## Data records
***

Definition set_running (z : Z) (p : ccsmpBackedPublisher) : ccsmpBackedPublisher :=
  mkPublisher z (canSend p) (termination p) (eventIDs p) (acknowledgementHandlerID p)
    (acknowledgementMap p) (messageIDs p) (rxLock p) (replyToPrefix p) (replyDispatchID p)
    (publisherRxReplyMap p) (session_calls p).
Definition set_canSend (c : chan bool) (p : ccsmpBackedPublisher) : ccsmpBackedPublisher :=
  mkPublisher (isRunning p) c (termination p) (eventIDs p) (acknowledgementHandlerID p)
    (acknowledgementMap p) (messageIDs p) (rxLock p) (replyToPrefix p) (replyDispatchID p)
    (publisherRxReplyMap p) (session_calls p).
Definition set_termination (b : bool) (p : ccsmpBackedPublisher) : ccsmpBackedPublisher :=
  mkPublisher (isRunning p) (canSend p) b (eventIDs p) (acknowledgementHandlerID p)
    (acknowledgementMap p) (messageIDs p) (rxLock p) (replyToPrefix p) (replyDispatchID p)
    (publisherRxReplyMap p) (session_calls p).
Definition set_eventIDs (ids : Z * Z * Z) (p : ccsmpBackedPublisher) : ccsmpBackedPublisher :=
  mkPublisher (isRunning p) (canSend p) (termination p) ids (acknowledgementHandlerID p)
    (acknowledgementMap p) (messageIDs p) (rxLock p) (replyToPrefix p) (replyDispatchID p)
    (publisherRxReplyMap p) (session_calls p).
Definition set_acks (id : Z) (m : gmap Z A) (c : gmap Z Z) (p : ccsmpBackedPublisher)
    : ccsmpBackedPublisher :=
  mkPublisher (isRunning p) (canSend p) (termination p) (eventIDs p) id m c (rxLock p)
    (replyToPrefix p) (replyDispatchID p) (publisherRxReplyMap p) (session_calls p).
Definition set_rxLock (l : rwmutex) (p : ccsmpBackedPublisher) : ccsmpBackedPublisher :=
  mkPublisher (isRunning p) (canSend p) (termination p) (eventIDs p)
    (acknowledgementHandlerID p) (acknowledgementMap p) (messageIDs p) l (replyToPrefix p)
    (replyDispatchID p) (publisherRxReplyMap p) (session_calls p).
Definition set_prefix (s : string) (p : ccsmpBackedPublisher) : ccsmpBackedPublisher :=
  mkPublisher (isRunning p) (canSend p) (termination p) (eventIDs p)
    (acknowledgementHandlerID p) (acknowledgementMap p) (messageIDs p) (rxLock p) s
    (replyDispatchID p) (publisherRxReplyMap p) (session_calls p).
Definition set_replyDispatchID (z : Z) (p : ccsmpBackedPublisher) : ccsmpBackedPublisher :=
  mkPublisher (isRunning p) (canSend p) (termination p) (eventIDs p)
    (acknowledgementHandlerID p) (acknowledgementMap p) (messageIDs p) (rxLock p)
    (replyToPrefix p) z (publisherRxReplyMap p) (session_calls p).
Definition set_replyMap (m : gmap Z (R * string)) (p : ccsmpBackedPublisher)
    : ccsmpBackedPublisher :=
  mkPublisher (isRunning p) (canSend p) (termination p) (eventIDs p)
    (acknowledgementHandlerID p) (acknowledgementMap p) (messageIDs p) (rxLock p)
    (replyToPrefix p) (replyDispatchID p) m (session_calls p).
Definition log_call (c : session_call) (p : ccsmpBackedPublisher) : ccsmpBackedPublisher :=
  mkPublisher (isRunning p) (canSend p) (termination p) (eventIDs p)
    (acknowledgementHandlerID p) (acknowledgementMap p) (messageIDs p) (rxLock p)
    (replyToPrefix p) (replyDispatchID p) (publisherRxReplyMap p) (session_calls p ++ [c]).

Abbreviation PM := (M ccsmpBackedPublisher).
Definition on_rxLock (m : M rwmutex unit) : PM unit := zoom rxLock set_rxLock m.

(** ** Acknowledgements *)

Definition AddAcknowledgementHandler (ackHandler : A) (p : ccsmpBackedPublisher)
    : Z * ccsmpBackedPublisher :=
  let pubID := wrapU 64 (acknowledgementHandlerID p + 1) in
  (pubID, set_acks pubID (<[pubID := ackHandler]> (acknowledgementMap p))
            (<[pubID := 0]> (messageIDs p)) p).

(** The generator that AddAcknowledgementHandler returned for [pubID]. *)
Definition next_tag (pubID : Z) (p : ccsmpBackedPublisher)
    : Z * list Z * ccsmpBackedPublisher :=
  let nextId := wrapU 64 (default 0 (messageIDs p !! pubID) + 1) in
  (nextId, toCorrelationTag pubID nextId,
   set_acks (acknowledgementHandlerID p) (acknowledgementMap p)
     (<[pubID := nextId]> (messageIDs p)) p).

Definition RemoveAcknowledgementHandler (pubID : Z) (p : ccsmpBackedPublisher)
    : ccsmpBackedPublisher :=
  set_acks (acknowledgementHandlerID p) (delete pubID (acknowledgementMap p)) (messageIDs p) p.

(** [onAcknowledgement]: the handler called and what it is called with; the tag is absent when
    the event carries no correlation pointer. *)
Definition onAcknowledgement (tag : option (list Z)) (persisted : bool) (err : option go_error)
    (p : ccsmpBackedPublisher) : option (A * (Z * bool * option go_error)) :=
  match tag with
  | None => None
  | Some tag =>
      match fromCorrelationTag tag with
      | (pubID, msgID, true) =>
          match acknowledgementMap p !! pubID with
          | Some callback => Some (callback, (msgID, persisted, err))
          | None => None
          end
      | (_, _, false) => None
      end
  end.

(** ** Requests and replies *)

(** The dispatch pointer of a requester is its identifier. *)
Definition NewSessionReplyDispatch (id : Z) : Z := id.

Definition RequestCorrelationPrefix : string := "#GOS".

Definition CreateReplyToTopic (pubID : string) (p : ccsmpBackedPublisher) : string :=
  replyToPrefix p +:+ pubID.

***

## What you are asked to do
If a line above holds the word "option", copy it.

## Reply
Definition onAcknowledgement (tag : option (list Z)) (persisted : bool) (err : option go_error)
    (p : ccsmpBackedPublisher) : option (A * (Z * bool * option go_error)) :=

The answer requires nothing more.